Penyusunan makalah ini telah dilakukan oleh para kami dengan maksimal. Oleh
karena itu, kami mengucapkan terima kasih kepada Bp. Syamsul Ma’arif, S.H.I., M.S.I.
selaku dosen mata kuliah Aswaj yang telah memberi tugas ini kepada kami.
Namun kami juga meyakini masih banyak yang perlu diperbaiki dalam
penyusunan makalah ini. Oleh karena itu kami berharap bisa mendapat kritik dan
masukan guna memperbaiki hal tersebut di masa yang akan datang.
Penyusun
i
DAFTAR ISI
ii
BAB 1
PENDAHULUAN
Melihat bagaimana saudara kita telah kehilangan istiqomah dalam bersikap dan
berpendirian, bagaimana kontradiksi telah menguasai pendapat-pendapat mereka.
Hanya karena perbedaan keyakinan dan manhaj, mereka langsung dicap musyrik atau
kafir. Padahal imam asy-Syaukani menegaskan “Ketahuilah, sesungguhnya
menghukumi seorang muslim telah keluar dari agama Islam itu tidak layak dilakukan
oleh seorang muslimyang mengaku beriman kepada Allah dan hari akhir, kecuali
dengan dalil yang lebih terang daripada matahari siang”.
1
1.2 Perumusan Masalah
1. Bagaimana konsep takfiri menurut Aswaja?

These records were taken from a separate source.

(* ===== verification/NodeCsr.v ===== *)
(** * NodeCsr: approving the certificates of nodes

    [cmd/gcp-controller-manager/node_csr_approver.go].  A request is recognized
    as a kubelet client certificate with TPM attestation, a kubelet serving
    certificate or a legacy kubelet client certificate, validated against the
    VM it comes from, put to a SubjectAccessReview and approved.  The compute and
    container APIs are the class [NodeCsrCloud], cryptography and its encodings
    the class [Attestation]. *)

From S2P Require Import Prelude Bits GoNet GoNetText GoStrings K8s GceInstances AddressManager Csr NodeIdentity.
Local Open Scope Z_scope.

(** ** Configuration *)
Record gcpConfig : Type := mkGcpConfig {
  cfg_ClusterName : string; cfg_ProjectID : string; cfg_Location : string; cfg_Zones : list string
}.
Record gceInstanceListReferrersConfig : Type := mkReferrersConfig { lr_enabled : bool; lr_retryCount : Z }.

(** [podDisruptionConditions] is the feature gate of that name. *)
Record controllerContext : Type := mkContext {
  gcpCfg : gcpConfig;
  csrApproverVerifyClusterMembership : bool;
  csrApproverAllowLegacyKubelet : bool;
  csrApproverListReferrersConfig : gceInstanceListReferrersConfig;
  clearStalePodsOnNodeRegistration : bool;
  podDisruptionConditions : bool
}.

(** ** [compute.Instance] *)
Record MetadataItem : Type := mkItem { item_Key : string; item_Value : option string }.
(** [AccessConfigs] and [Ipv6AccessConfigs] by their NAT and external addresses. *)
Record VMInterface : Type := mkVMInterface {
  vmi_NetworkIP : string; vmi_Ipv6Address : string; vmi_AccessConfigs : list string; vmi_Ipv6AccessConfigs : list string
}.
Record VM : Type := mkVM {
  vm_Id : Z; vm_Name : string; vm_Zone : string;
  vm_Metadata : option (list (option MetadataItem));
  vm_NetworkInterfaces : list VMInterface
}.

(** The pages of a list call, as they arrive. *)
Inductive pages (A : Type) : Type := NoMorePages | PageError (e : error) | MorePages (items : list A) (rest : pages A).
Arguments NoMorePages {A}.
Arguments PageError {A} e.
Arguments MorePages {A} items rest.

(** [Pages(ctx, filter)] with a filter that stops at the first page with a
    matching item. *)
Fixpoint findInPages {A} (f : A → bool) (p : pages A) : outcome bool :=
  match p with
  | NoMorePages => Ret false
  | PageError e => Err e
  | MorePages items rest => if existsb f items then Ret true else findInPages f rest
  end.

Class NodeCsrCloud (W : Type) : Type := {
  (** project, zone, name *)
  VMs_Get : string → string → string → io W VM;
  (** the EK public key of the signing key, if there is a signing key *)
  GetShieldedVmIdentity : string → string → string → io W (option string);
  (** the instance groups of each node pool *)
  Clusters_Get : string → io W (list (list string));
  (** project, zone, name: the referrers *)
  ListReferrers : string → string → string → io W (pages string);
  (** project, location, group: the instance IDs *)
  ListManagedInstances : string → string → string → io W (pages Z)
}.

(** A decoded attestation by its certify information, absent for the other kinds
    of attestation. *)
Record AttestationData : Type := mkAttestation { AttestedCertifyInfo : option string }.

Class Attestation : Type := {
  (** [pem.Decode]: the type and bytes of the next block, and the rest *)
  pem_Decode : string → option (string * string) * string;
  bytes_TrimSpace : string → string;
  RSAPublicKey : Type;
  (** [x509.ParsePKIXPublicKey], and whether the key is an RSA key *)
  ParsePKIXPublicKey : string → outcome (option RSAPublicKey);
  sha256_Sum256 : string → string;
  (** [rsa.VerifyPKCS1v15(key, SHA256, hash, sig) == nil] *)
  rsa_VerifyPKCS1v15 : RSAPublicKey → string → string → bool;
  DecodeAttestationData : string → outcome AttestationData;
  (** [Name.MatchesPublic] *)
  MatchesPublic : string → TPMPublic → outcome bool
}.

(** ** Pods *)
Record PodCondition : Type := mkPodCond {
  pc_Type : string; pc_Status : string; pc_Reason : string; pc_Message : string; pc_LastTransitionTime : Z
}.
Record Pod : Type := mkPod {
  pod_Namespace : string; pod_Name : string; pod_UID : string; pod_Annotations : gmap string string;
  pod_Phase : string; pod_Conditions : list PodCondition
}.

Class PodClient (W : Type) : Type := {
  (** pods whose [spec.nodeName] is the argument *)
  Pods_ListOnNode : string → io W (list Pod);
  Pods_Get : string → string → io W Pod;
  (** namespace, name, UID, new phase and conditions *)
  Pods_PatchStatus : string → string → string → string → list PodCondition → io W unit;
  Pods_Delete : string → string → io W unit;
  (** name and the UID precondition *)
  Nodes_Delete : string → string → io W unit
}.
(** An attestation signed by the VM's own key that is not of the certify
    kind (a quote, say) has no certify information, and the validator
    dereferences it: the controller panics. *)
Theorem other_attestation_panics csr x blocks data sig key nodeID inst pub w w1 w2 w3 :
  parsePEMBlocks (csr_Request csr) = Ret blocks → block blocks "ATTESTATION DATA" = Ret data →
  block blocks "ATTESTATION SIGNATURE" = Ret sig → ekPubAndIDFromAPI blocks w = (Ret (key, nodeID), w1) →
  CommonName x = ("system:node:" +:+ id_Name nodeID)%string → id_ProjectName nodeID = cfg_ProjectID (gcpCfg ctx) →
  VMs_Get (Uitoa (id_ProjectID nodeID)) (id_Zone nodeID) (id_Name nodeID) w1 = (Ret inst, w2) →
  memberOk ctx inst w2 = (Ret true, w3) → rsa_VerifyPKCS1v15 key (sha256_Sum256 data) sig = true →
  MakePublic (x509_PublicKey x) = Ret pub → DecodeAttestationData data = Ret (mkAttestation None) →
  validateTPMAttestation ctx csr x w = (Panic, w3).
Proof.
  intros Hb Hd Hs Hek Hcn Hp Hvm Hm Hrsa Hpub Hdec. unfold validateTPMAttestation. rewrite Hb, Hd, Hs.
  unfold lift. rewrite !io_bind_eq. unfold try. rewrite Hek, Hcn, TrimPrefix_app.
  rewrite !bool_decide_true by done. cbn [negb]. rewrite io_bind_eq, Hvm, io_bind_eq, Hm.
  cbn [negb]. rewrite Hrsa. cbn [negb]. unfold keyAttested. by rewrite Hpub, Hdec.
Qed.
End panic.

(** ** The nodes the hook deletes *)
Section deletions.
Context {W : Type} `{KubeClient W} `{PodClient W} `{NodeCsrCloud W}.
Variable ctx : controllerContext.
(** The deletions of nodes asked for, by name and UID. *)
Variable deleted : W → list (string * string).
Variable node_exists : string → Node → Prop.
Variable vm_exists : string → string → VM → Prop.
Variable vm_gone : string → string → Prop.
Let project : string := cfg_ProjectID (gcpCfg ctx).

Hypothesis get_node : ∀ n, quiet deleted (Nodes_Get n) (λ node, node_Name node = n ∧ node_exists n node).
Hypothesis get_vm : ∀ z n w, let '(r, w') := VMs_Get project z n w in deleted w' = deleted w ∧
  match r with
  | Ret inst => vm_exists z n inst
  | Err e => e ≠ errInstanceNotFound ∧ (isNotFound e = true → vm_gone z n)
  | Panic => True
  end.
Hypothesis delete_node : ∀ n uid w, let '(_, w') := Nodes_Delete n uid w in
  deleted w' = deleted w ++ [(n, uid)] ∨ deleted w' = deleted w.
Hypothesis list_pods : ∀ n, quiet deleted (Pods_ListOnNode n) (λ _, True).
Hypothesis patch_pod : ∀ ns n u p c, quiet deleted (Pods_PatchStatus ns n u p c) (λ _, True).
Hypothesis delete_pod : ∀ ns n, quiet deleted (Pods_Delete ns n) (λ _, True).
Hypothesis now : quiet deleted Clock_Now (λ _, True).

(** The VM of the node is gone from every zone, or it was replaced by another
    one of the same name. *)
Definition stale (node : Node) : Prop :=
  (∀ z, z ∈ cfg_Zones (gcpCfg ctx) → vm_gone z (node_Name node)) ∨
  (clearStalePodsOnNodeRegistration ctx = true ∧ ∃ z inst id, z ∈ cfg_Zones (gcpCfg ctx) ∧
     vm_exists z (node_Name node) inst ∧ Annotations node !! InstanceIDAnnotationKey = Some id ∧
     id ≠ EmptyString ∧ id ≠ Uitoa (vm_Id inst)).

Lemma getInstanceInZones_spec zones name w : let '(r, w') := getInstanceInZones ctx zones name w in
  deleted w' = deleted w ∧
  match r with
  | Ret inst => ∃ z, z ∈ zones ∧ vm_exists z name inst
  | Err e => e = errInstanceNotFound → ∀ z, z ∈ zones → vm_gone z name
  | Panic => True
  end.
Proof.
  revert w. induction zones as [|z zones IH]; intros w; simpl; [set_solver|].
  rewrite io_bind_eq. unfold try. pose proof (get_vm z name w) as Hvm. fold project.
  destruct (VMs_Get project z name w) as [[inst|e|] w1]; destruct Hvm as [Hl Hvm]; [| |done].
  - split; [done|]. exists z. set_solver.
  - destruct Hvm as [Hne Hgone]. destruct (isNotFound e); [|by split].
    specialize (IH w1). destruct (getInstanceInZones ctx zones name w1) as [r w2]. destruct IH as [Hl' Hr].
    split; [congruence|]. destruct r as [inst|e'|]; [set_solver| |done].
    intros He z' [->|Hz]%elem_of_cons; auto.
Qed.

2. Apa yang dimaksud sebagai takfiri?
3. Apa saja bentuk dari takfiri?
4. Syarat-Syarat Takfir
5. Bagaimana larangan takfiri diantara sesama muslim?
2
BAB II
TINJAUAN TEORI
Menurut Ahlulssunnah wal Jama’ah pelaku dosa besar bukanlah kafir, namun
dia adalah seorang muslim yang berkurang imannya, dan di akhirat dia di bawah
kehendak Allah, jika Allah berkehendak mengampuni, maka Allah akan
mengampuninya, jika Allah berkehendak mengazabnya maka itu untuk menggugurkan
dosa-dosanya dan setelah bersih akan dimasukkan ke surga.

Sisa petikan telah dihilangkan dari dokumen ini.